(Stored data entries)
---
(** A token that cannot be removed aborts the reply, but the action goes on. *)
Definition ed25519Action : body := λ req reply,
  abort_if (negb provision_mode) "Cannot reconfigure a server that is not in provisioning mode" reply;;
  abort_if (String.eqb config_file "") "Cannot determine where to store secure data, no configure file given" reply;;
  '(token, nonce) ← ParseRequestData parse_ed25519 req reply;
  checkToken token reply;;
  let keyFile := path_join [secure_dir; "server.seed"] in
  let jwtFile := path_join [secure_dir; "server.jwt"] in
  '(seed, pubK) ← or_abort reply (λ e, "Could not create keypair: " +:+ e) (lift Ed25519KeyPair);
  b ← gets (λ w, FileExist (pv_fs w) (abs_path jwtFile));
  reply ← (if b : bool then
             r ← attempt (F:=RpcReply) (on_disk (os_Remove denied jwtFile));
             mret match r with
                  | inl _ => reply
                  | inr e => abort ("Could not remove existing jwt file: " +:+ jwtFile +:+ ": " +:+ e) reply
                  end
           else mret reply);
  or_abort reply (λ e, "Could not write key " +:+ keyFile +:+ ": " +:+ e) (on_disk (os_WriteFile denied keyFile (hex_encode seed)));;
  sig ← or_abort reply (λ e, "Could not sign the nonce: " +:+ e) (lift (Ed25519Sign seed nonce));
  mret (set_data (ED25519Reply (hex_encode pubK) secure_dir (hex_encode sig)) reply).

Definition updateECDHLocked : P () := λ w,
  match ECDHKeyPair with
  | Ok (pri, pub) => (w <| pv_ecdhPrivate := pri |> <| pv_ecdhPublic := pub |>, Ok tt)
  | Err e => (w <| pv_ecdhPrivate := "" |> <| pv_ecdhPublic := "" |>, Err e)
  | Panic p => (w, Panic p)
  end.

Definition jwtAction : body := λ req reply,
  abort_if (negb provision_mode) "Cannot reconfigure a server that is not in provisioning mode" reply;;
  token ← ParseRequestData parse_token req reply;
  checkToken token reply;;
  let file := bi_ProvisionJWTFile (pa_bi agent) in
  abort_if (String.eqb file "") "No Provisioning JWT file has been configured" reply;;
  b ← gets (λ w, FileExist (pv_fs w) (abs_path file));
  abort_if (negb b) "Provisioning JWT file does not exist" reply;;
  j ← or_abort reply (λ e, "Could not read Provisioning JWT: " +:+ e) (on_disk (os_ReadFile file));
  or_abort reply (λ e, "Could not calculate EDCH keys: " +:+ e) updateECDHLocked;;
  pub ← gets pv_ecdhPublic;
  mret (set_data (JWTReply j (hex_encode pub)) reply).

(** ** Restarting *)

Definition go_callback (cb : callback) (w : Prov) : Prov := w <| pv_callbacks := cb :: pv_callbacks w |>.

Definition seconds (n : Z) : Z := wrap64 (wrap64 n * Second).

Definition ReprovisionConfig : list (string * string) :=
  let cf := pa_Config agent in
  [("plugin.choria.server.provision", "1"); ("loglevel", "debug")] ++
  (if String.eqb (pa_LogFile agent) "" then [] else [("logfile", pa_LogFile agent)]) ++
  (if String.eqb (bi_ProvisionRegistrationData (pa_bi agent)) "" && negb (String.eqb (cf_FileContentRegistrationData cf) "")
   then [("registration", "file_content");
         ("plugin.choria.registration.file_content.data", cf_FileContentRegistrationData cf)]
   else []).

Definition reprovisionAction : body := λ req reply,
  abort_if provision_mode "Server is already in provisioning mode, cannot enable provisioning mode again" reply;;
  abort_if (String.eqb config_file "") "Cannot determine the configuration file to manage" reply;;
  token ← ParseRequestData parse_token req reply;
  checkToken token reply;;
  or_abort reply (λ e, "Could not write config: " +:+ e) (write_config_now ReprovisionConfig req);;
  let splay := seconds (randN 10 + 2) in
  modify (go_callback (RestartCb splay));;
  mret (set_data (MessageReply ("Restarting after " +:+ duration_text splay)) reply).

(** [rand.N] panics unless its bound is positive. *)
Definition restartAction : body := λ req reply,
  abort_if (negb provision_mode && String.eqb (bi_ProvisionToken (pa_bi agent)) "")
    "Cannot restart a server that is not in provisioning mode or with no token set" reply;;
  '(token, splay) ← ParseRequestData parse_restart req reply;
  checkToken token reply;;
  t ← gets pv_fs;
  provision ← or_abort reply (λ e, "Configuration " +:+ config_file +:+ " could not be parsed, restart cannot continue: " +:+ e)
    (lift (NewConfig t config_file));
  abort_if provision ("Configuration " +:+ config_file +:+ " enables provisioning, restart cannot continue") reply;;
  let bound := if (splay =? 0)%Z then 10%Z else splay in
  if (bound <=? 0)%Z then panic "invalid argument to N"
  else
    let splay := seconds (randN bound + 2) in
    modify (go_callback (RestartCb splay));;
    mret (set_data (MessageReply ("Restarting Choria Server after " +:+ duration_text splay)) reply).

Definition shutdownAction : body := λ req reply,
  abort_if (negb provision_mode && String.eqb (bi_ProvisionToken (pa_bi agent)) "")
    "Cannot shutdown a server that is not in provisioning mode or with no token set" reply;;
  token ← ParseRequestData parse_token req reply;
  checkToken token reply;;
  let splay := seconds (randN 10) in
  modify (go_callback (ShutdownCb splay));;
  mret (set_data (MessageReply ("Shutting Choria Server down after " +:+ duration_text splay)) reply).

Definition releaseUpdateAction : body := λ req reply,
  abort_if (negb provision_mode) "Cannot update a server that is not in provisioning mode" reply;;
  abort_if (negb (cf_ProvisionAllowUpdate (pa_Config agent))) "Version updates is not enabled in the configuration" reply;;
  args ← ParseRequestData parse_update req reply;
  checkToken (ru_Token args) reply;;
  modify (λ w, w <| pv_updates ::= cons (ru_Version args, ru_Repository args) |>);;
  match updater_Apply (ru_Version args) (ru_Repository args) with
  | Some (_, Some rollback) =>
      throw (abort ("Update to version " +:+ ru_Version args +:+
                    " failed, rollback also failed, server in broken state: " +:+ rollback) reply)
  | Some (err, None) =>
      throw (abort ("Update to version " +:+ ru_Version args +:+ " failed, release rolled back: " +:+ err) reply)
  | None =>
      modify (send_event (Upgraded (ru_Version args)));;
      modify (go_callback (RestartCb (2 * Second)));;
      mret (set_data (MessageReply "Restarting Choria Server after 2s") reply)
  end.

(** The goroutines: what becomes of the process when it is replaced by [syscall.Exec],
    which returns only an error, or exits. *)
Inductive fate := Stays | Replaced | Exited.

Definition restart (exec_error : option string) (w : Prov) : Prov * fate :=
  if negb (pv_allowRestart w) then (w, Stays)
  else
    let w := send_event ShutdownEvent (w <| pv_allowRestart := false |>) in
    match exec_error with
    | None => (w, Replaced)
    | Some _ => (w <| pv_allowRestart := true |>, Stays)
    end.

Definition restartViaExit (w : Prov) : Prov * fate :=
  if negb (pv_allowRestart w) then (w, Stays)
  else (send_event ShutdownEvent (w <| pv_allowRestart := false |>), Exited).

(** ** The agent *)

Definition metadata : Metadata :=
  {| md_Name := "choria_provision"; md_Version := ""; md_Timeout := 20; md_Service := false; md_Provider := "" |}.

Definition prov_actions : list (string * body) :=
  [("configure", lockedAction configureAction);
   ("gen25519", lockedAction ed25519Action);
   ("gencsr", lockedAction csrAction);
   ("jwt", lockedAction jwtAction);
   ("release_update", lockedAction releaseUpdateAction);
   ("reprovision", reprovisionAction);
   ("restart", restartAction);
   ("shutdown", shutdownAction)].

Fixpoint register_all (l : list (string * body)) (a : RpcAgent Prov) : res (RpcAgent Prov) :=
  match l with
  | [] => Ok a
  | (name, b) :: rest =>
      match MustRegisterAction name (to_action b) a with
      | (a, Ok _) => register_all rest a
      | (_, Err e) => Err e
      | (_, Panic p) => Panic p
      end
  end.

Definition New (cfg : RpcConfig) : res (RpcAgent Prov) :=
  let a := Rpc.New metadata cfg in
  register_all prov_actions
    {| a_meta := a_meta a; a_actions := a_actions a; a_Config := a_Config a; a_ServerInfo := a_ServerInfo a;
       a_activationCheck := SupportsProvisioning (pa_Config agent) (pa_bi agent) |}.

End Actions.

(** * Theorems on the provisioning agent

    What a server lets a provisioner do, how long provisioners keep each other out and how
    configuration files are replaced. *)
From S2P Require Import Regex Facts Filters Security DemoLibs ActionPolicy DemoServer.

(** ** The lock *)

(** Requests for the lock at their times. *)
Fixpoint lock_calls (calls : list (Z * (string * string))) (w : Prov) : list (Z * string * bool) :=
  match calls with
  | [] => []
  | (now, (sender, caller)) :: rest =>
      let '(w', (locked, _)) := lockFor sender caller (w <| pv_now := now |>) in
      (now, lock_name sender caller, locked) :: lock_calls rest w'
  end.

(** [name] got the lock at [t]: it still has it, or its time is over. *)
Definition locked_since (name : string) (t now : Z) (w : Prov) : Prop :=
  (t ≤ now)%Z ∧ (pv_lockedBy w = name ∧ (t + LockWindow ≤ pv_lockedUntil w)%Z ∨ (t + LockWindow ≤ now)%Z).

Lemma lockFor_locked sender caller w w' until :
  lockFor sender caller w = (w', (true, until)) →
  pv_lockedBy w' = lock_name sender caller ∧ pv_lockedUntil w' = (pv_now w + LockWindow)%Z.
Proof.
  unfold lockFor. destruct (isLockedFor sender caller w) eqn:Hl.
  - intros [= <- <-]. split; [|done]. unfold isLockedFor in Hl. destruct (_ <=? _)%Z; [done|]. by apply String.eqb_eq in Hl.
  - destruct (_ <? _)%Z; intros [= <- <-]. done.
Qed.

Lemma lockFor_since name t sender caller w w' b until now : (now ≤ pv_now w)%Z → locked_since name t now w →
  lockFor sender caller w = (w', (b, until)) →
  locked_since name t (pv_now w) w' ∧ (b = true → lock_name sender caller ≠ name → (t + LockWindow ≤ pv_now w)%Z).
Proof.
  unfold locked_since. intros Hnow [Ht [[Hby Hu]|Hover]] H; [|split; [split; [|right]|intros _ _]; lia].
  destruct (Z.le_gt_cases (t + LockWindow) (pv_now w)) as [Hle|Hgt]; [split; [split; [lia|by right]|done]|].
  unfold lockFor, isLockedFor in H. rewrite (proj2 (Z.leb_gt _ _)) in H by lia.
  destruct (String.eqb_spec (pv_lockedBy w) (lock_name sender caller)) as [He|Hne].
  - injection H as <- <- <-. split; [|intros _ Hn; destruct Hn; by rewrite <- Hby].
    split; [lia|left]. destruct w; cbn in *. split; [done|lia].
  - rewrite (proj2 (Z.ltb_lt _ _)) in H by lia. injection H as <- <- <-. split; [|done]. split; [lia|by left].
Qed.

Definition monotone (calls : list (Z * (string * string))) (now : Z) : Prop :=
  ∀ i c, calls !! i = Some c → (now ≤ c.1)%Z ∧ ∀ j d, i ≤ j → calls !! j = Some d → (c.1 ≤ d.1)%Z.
---
» **Work instruction**
Every line above from the line with "b ← gets (λ w, FileExist (pv_fs w) (abs_path file));" to the line with "(lift (NewConfig t config_file));", both included, must be reproduced exactly, and no other line may appear.

» **Expected answer**
  b ← gets (λ w, FileExist (pv_fs w) (abs_path file));
  abort_if (negb b) "Provisioning JWT file does not exist" reply;;
  j ← or_abort reply (λ e, "Could not read Provisioning JWT: " +:+ e) (on_disk (os_ReadFile file));
  or_abort reply (λ e, "Could not calculate EDCH keys: " +:+ e) updateECDHLocked;;
  pub ← gets pv_ecdhPublic;
  mret (set_data (JWTReply j (hex_encode pub)) reply).

(** ** Restarting *)

Definition go_callback (cb : callback) (w : Prov) : Prov := w <| pv_callbacks := cb :: pv_callbacks w |>.

Definition seconds (n : Z) : Z := wrap64 (wrap64 n * Second).

Definition ReprovisionConfig : list (string * string) :=
  let cf := pa_Config agent in
  [("plugin.choria.server.provision", "1"); ("loglevel", "debug")] ++
  (if String.eqb (pa_LogFile agent) "" then [] else [("logfile", pa_LogFile agent)]) ++
  (if String.eqb (bi_ProvisionRegistrationData (pa_bi agent)) "" && negb (String.eqb (cf_FileContentRegistrationData cf) "")
   then [("registration", "file_content");
         ("plugin.choria.registration.file_content.data", cf_FileContentRegistrationData cf)]
   else []).

Definition reprovisionAction : body := λ req reply,
  abort_if provision_mode "Server is already in provisioning mode, cannot enable provisioning mode again" reply;;
  abort_if (String.eqb config_file "") "Cannot determine the configuration file to manage" reply;;
  token ← ParseRequestData parse_token req reply;
  checkToken token reply;;
  or_abort reply (λ e, "Could not write config: " +:+ e) (write_config_now ReprovisionConfig req);;
  let splay := seconds (randN 10 + 2) in
  modify (go_callback (RestartCb splay));;
  mret (set_data (MessageReply ("Restarting after " +:+ duration_text splay)) reply).

(** [rand.N] panics unless its bound is positive. *)
Definition restartAction : body := λ req reply,
  abort_if (negb provision_mode && String.eqb (bi_ProvisionToken (pa_bi agent)) "")
    "Cannot restart a server that is not in provisioning mode or with no token set" reply;;
  '(token, splay) ← ParseRequestData parse_restart req reply;
  checkToken token reply;;
  t ← gets pv_fs;
  provision ← or_abort reply (λ e, "Configuration " +:+ config_file +:+ " could not be parsed, restart cannot continue: " +:+ e)
    (lift (NewConfig t config_file));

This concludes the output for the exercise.